Arkana berjalan tertatih ke ambang pintu kamar. Matanya masih berat dan ia sangat butuh tidur yang lebih panjang. Namun suara keras itu tak kunjung berhenti.

Asalnya dari dapur rumah. Dia menemukan punggung seorang perempuan. Mengenakan kemeja biru yang lengannya di tekuk hingga siku. Dia menyanggul rambutnya ke atas sehingga belakang lehernya yang bersih di hiasi oleh anak rambut.

"Pagi." sapa Qiana dengan senyuman cerah.

Arkana baru ingat kalau dia sudah menikah kemarin. Wanita ini istrinya dan dia akan berada di rumahnya sepanjang hidup. Memikirkan hal itu saja sudah membuat hari Arkana semakin buruk. Dia pun berjalan ke belakang namun langkahnya di halangi oleh Qiana.

"Aku tadi masak opor ayam, coba cicipi dulu." pinta Qiana seraya meletakkan sendok berisi kuah di depan bibir Arkana.

"Aku nggak suka ayam."

Penolakan Arkana membuat Qiana murung seketika. "Tapi mama bilang kamu suka banget sama opor ayam. Kenapa tiba - tiba nggak suka ayam?"

"Menurutmu kenapa?" tanya balik Arkana lalu ia kembali berjalan dengan mantap ke bagian belakang rumah. 

Qiana menatap kuah di sendok lalu menyicipinya sendiri. Dia mengangguk puas dan merapikan sisa bahan makanan sambil sesekali menatap ke belakang. Menunggu Arkana kembali muncul di hadapannya.

Arkana muncul dengan wajah yang lebih segar. Dia meletakkan handuk ke lehernya dan Qiana tidak menghabiskan sedetik pun untuk menarik perhatian pria itu.

"Arka." panggil Qiana sebab Arkana terus berjalan melewatinya.

"Bisa minggir gak?!" bentak Arkana dengan keras.

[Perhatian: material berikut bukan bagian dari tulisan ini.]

(** [min(x :: l)] *)
Fixpoint py_min (x : nat * string) (l : list (nat * string))
    : nat * string :=
  match l with
  | [] => x
  | y :: l' => py_min (if tuple_leb x y then x else y) l'
  end.

(** [sorted(l, reverse=False)] *)
Definition sorted (l : list (nat * string)) : list (nat * string) :=
  merge_sort tuple_le l.

(** ["{0:20}".format(s)]: [s] padded on the right to twenty characters. *)
Definition ljust20 (s : string) : string :=
  s ++ join "" (replicate (20 - String.length s) " ").

(** ["{0:20} : {1}".format(tag, n)] *)
Definition format_tag (tag : string) (n : nat) : string :=
  ljust20 tag ++ " : " ++ pretty n.

(** ** [print_tags] *)

(** [[tag for entry in journal.entries for tag in set(entry.tags)]] *)
Definition all_tags (journal : Journal) : list string :=
  flat_map (λ entry, remove_dups (tags entry)) (entries journal).

(** [set([(tags.count(tag), tag) for tag in tags])] *)
Definition tag_counts_of (tags : list string) : list (nat * string) :=
  remove_dups (map (λ tag, (count tag tags, tag)) tags).

(** Prints a list of all tags and the number of occurrences. *)
Definition print_tags (journal : Journal) : M unit :=
  let tags := all_tags journal in
  let tag_counts := tag_counts_of tags in
  tag_counts ←
    match tag_counts with
    | [] => print "[No tags found in journal.]";; ret tag_counts
    | x :: l =>
        if ((py_min x l).1 =? 0)%nat then
          let tag_counts := filter (λ x, (1 < x.1)%nat) tag_counts in
          print "[Removed tags that appear only once.]";; ret tag_counts
        else ret tag_counts
    end;
  for_each (sorted tag_counts) (λ '(n, tag), print (format_tag tag n)).

(** ** More Python helpers *)

(** [s.strip()] *)
Fixpoint lstrip (s : string) : string :=
  match s with
  | "" => ""
  | String c s' => if Ascii.is_space c then lstrip s' else s
  end.
Definition rstrip (s : string) : string := String.rev (lstrip (String.rev s)).
Definition strip (s : string) : string := rstrip (lstrip s).

(** [s.endswith(suffix)] *)
Definition endswith (s suffix : string) : bool :=
  String.prefix (String.rev suffix) (String.rev s).

(** [os.path.join(a, b)] for a relative [b] *)
Definition os_path_join (a b : string) : string :=
  if negb (truthy a) || endswith a "/" then a ++ b else a ++ "/" ++ b.

(** [l.pop()]: the last element and the list without it; [None] stands for
    the [IndexError] raised on an empty list. *)
Definition pop {A} (l : list A) : option (A * list A) :=
  match last l with
  | Some x => Some (x, removelast l)
  | None => None
  end.

(** ** Updates of records *)

Definition set_text (text : list string) (a : Args) : Args :=
  mkArgs (a_date a) (a_star a) text (a_start_date a) (a_end_date a)
    (a_strict a) (a_limit a) (a_short a) (a_tags a) (a_json a)
    (a_markdown a) (a_encrypt a) (a_decrypt a) (a_delete_last a).

Definition set_journal (p : option string) (c : Config) : Config :=
  mkConfig p (cfg_editor c) (cfg_encrypt c) (cfg_password c)
    (cfg_tagsymbols c) (cfg_journals c).
Definition set_encrypt (b : bool) (c : Config) : Config :=
  mkConfig (cfg_journal c) (cfg_editor c) b (cfg_password c)
    (cfg_tagsymbols c) (cfg_journals c).
Definition set_password (p : string) (c : Config) : Config :=
  mkConfig (cfg_journal c) (cfg_editor c) (cfg_encrypt c) p
    (cfg_tagsymbols c) (cfg_journals c).
Definition set_journals (js : gmap string JournalConf) (c : Config) : Config :=
  mkConfig (cfg_journal c) (cfg_editor c) (cfg_encrypt c) (cfg_password c)
    (cfg_tagsymbols c) js.

(** [d.update(new)] on a journal-specific dictionary *)
Definition overrides_update (new d : Overrides) : Overrides :=
  mkOverrides
    (from_option Some (o_journal d) (o_journal new))
    (from_option Some (o_editor d) (o_editor new))
    (from_option Some (o_encrypt d) (o_encrypt new))
    (from_option Some (o_password d) (o_password new))
    (from_option Some (o_tagsymbols d) (o_tagsymbols new)).

(** [config.update(new)] on the configuration *)
Definition config_update (new : Overrides) (c : Config) : Config :=
  mkConfig
    (from_option Some (cfg_journal c) (o_journal new))
    (default (cfg_editor c) (o_editor new))
    (default (cfg_encrypt c) (o_encrypt new))
    (default (cfg_password c) (o_password new))
    (default (cfg_tagsymbols c) (o_tagsymbols new))
    (cfg_journals c).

Qiana sampai terkejut setengah mati. Namun bukan Qiana namanya jika ia takut hanya karena satu bentakan. Dia tidak gentar sebab ada tugas yang harus ia laksanakan yaitu berperan sebagai istri yang sempurna.

"S-sarapannya udah siap."

Arkana menghela nafas dan meninggalkan dapur sambil menyisir ke belakang rambutnya. Dia benar - benar tidak tahan dengan segala sikap Qiana. 

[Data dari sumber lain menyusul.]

(** What the callback of [sign] has computed and stored when it answers
    [true]. *)
Lemma sign_callback_accepts (e d k : Z) (vars vars' : sign_vars) :
  0 < k < n ->
  sign_callback curve e d k vars = Normal (true, vars') ->
  ecurve.isInfinity curve (ecurve.multiply curve G k) = false
  /\ exists x,
       ecurve.affineX curve (ecurve.multiply curve G k) = Some x
       /\ x mod n <> 0
       /\ (Z.invmod k n * (e + d * (x mod n))) mod n <> 0
       /\ vars' = {| var_r := Some (x mod n);
                     var_s := Some ((Z.invmod k n * (e + d * (x mod n))) mod n) |}.
Proof.
  intros Hk H. unfold sign_callback in H.
  destruct (ecurve.isInfinity curve (ecurve.multiply curve G k)); [discriminate H | ].
  split; [reflexivity | ].
  destruct (ecurve.affineX curve (ecurve.multiply curve G k)) as [x | ]; [ | discriminate H].
  exists x. split; [reflexivity | ].
  rewrite !signum_zero, !mod_eq in H by lia.
  rewrite modInverse_nonzero in H by lia. cbn [bind] in H.
  rewrite !signum_zero, !mod_eq in H by lia.
  destruct (Z.eqb_spec (x mod n) 0) as [ | Hr]; [discriminate H | ].
  destruct (Z.eqb_spec ((Z.invmod k n * (e + d * (x mod n))) mod n) 0) as [ | Hs];
    [discriminate H | ].
  injection H as <-. repeat split; assumption.
Qed.

(** The shape of every signature returned by [sign]. *)
Lemma sign_inversion (fuel : nat) (hash : Buffer.t) (d : Z) (nonce : option N)
    (signature : ECSignature.t) :
  sign fuel curve hash d nonce = Normal signature ->
  exists k x,
    0 < k < n
    /\ ecurve.isInfinity curve (ecurve.multiply curve G k) = false
    /\ ecurve.affineX curve (ecurve.multiply curve G k) = Some x
    /\ x mod n <> 0
    /\ (Z.invmod k n * (BigInteger.fromBuffer hash + d * (x mod n))) mod n <> 0
    /\ signature =
       ECSignature.new (x mod n)
         (let s0 := (Z.invmod k n * (BigInteger.fromBuffer hash + d * (x mod n))) mod n in
          if s0 >? Z.shiftr n 1 then n - s0 else s0).
Proof.
  unfold sign. intros H.
  destruct (deterministicGenerateK fuel curve hash d
              (sign_callback curve (BigInteger.fromBuffer hash) d) nonce
              {| var_r := None; var_s := None |}) as [[k vars] | err | ] eqn:HK;
    cbn [bind] in H; try discriminate H.
  apply deterministicGenerateK_accepts in HK. destruct HK as [Hk [vars0 Hcb]].
  apply sign_callback_accepts in Hcb; [ | exact Hk].
  destruct Hcb as [Hinf [x [Hx [Hr [Hs ->]]]]].
  cbn [var_r var_s] in H. rewrite compareTo_gt in H.
  unfold BigInteger.shiftRight in H.
  exists k, x. repeat split; try assumption; try lia.
  injection H as <-. reflexivity.
Qed.
End NonceFacts.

Qiana menahan lengan laki - laki itu sekali lagi. Yang langsung ia lepas setelah Arkana menatapnya tajam. "A-aku mau pergi ke kampus habis ini." ucapnya dengan hati - hati.

"Terserah kamu Qiana. Pergi ya pergi aja, kalau bisa nggak usah kembali."

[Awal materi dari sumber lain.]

(** What [write_back] returns and leaves behind for a file that held
    [data] when its digest was taken. *)
Definition settle (file_path : text) (data : bytes)
    (original_content modified_content notice : text) (w : world)
    : bool * world :=
  if text_eqb modified_content original_content then (false, w)
  else
    let files' := fs_store (files w) file_path (written modified_content) in
    if text_eqb (file_digest data) (file_digest (written modified_content))
    then (false, World files' (console w))
    else (true,
          World files' (console w ++ [Out Stdout (notice ++ [LF])])).

Definition enum_msg (n : nat) (old_const new_const : text) : text :=
  "Replaced " ++ str_nat n ++ " occurance(s) of " ++ quoted old_const
  ++ " with " ++ quoted new_const.

Definition replace_enums (file_path : text) (enum_mapping : mapping)
    : io (nat * bool) :=
  original_hash <- calculate_file_hash file_path ;;
  original_content <- read_text file_path ;;
  r <- substitute Re.Lit (fun new_const => new_const) enum_msg
         enum_mapping original_content 0 ;;
  let (modified_content, enum_replacements) := r in
  changed <- write_back file_path original_hash original_content
               modified_content
               (fmt_4d enum_replacements ++ " changes written to: "
                ++ file_path) ;;
  ret (enum_replacements, changed).

(** The message names the old input twice, as the source does. *)
Definition input_msg (n : nat) (old_input new_input : text) : text :=
  "Replaced " ++ str_nat n ++ " occurance(s) of " ++ quoted ("." ++ old_input)
  ++ " with " ++ quoted ("." ++ old_input).

Definition input_pattern (old_input : text) : Re.pattern :=
  Re.WordLit ("." ++ old_input).

Definition input_replacement (new_input : text) : text := "." ++ new_input.

Definition replace_inputs (file_path : text) (input_mapping : mapping)
    : io (nat * bool) :=
  original_hash <- calculate_file_hash file_path ;;
  original_content <- read_text file_path ;;
  r <- substitute input_pattern input_replacement input_msg
         input_mapping original_content 0 ;;
  let (modified_content, input_replacements) := r in
  changed <- write_back file_path original_hash original_content
               modified_content
               (fmt_4d input_replacements ++ " change(s) written to: "
                ++ file_path) ;;
  ret (input_replacements, changed).

Definition fb_msg (n : nat) (old_fb new_fb : text) : text :=
  "Replaced " ++ str_nat n ++ " instance(s) of FB " ++ quoted old_fb
  ++ " with " ++ quoted new_fb.

Definition type_msg (n : nat) (old_type new_type : text) : text :=
  "Replaced " ++ str_nat n ++ " instance(s) of type " ++ quoted old_type
  ++ " with " ++ quoted new_type.

(** [s.split(".")] *)
Fixpoint split_dot (s : text) : list text :=
  match s with
  | [] => [[]]
  | c :: s' =>
      if Ascii.eqb c "."%char then [] :: split_dot s'
      else match split_dot s' with
           | part :: parts => (c :: part) :: parts
           | [] => [[c]]
           end
  end.

Definition removal_msg_element (old_fb replacement : text) : text :=
  let parts := split_dot replacement in
  "Found usage(s) of " ++ quoted old_fb
  ++ ", the functionality is now covered by the element "
  ++ quoted (nth 1 parts []) ++ " of the FB " ++ quoted (nth 0 parts [])
  ++ " - skipping auto-replacement due to expected functionality change".

Definition removal_msg_fb (old_fb new_fb : text) : text :=
  "Found usage(s) of " ++ quoted old_fb
  ++ ", the functionality is now covered by the FB " ++ quoted new_fb
  ++ "- skipping auto-replacement due to expected functionality change".

(** What [report_removals] below prints for a table and a working copy. *)
Fixpoint removal_notices (fb_removal_mapping : mapping)
    (modified_content : text) : list event :=
  match fb_removal_mapping with
  | [] => []
  | (old_fb, new_fb) :: rest =>
      (if Re.search (Re.WordLit old_fb) modified_content then
         [Out Stdout
            ((if contains "." new_fb
              then removal_msg_element old_fb new_fb
              else removal_msg_fb old_fb new_fb) ++ [LF])]
       else [])
      ++ removal_notices rest modified_content
  end.

(** The loop over the removal table: it searches and prints, nothing else. *)
Fixpoint report_removals (fb_removal_mapping : mapping)
    (modified_content : text) : io unit :=
  match fb_removal_mapping with
  | [] => ret tt
  | (old_fb, new_fb) :: rest =>
      (if Re.search (Re.WordLit old_fb) modified_content then
         if contains "." new_fb
         then print (removal_msg_element old_fb new_fb)
         else print (removal_msg_fb old_fb new_fb)
       else ret tt) ;;;
      report_removals rest modified_content
  end.

Definition replace_fbs_and_types (file_path : text)
    (fb_mapping type_mapping fb_removal_mapping : mapping)
    : io (nat * nat * bool) :=
  original_hash <- calculate_file_hash file_path ;;
  original_content <- read_text file_path ;;
  r <- substitute Re.WordLit (fun new_fb => new_fb) fb_msg
         fb_mapping original_content 0 ;;
  let (content1, fb_replacements) := r in
  report_removals fb_removal_mapping content1 ;;;
  r <- substitute Re.WordLit (fun new_type => new_type) type_msg
         type_mapping content1 0 ;;
  let (modified_content, type_replacements) := r in
  changed <- write_back file_path original_hash original_content
               modified_content
               (fmt_4d (fb_replacements + type_replacements)
                ++ " change(s) written to: " ++ file_path) ;;
  ret (fb_replacements, type_replacements, changed).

Qiana kembali cemberut mendengar itu. Dia membiarkan Arkana berjalan menuju ruang tamu. Sebelum terlambat menghadiri kelas, Qiana melepas apron dan mengaduk isi gelas untuk melarutkan gula. 

Setibanya Arkana di depan TV, Qiana segera menghampirinya bersama secangkir kopi hitam. Kali ini Arkana masih mendapat senyuman dari Qiana. Namun bukan balasan senyum yang Qiana dapatkan, melainkan dua alis berkerut tanda tidak suka.

"Apa ini?"

"Kopi." jelas Qiana penuh kesabaran. "Secangkir kopi di pagi hari. Sarapan yang siap di santap dan senyuman seorang istri. Katanya hal itu selalu di dambakan para laki - laki. Aku melakukan kerja yang bagus kan?" tanyanya menunggu persetujuan.

Qiana harusnya tidak menanyakan hal itu. Dia tahu jelas jawaban Arkana seperti apa namun ia malah berkata demikian. Hal itu hanya akan membuatnya terluka. Seperti saat ini, Arkana malah menertawakannya.

"Kamu berusaha terlalu keras. Sebenarnya apa tujuan kamu setuju menikah denganku Qiana?"

Qiana tidak ingin menjawab hal itu. Kalau Arkana tahu dia setuju karena dulu pernah menyukainya, Arkana akan semakin membencinya. Qiana memilih untuk kabur dengan alasan telat masuk kelas.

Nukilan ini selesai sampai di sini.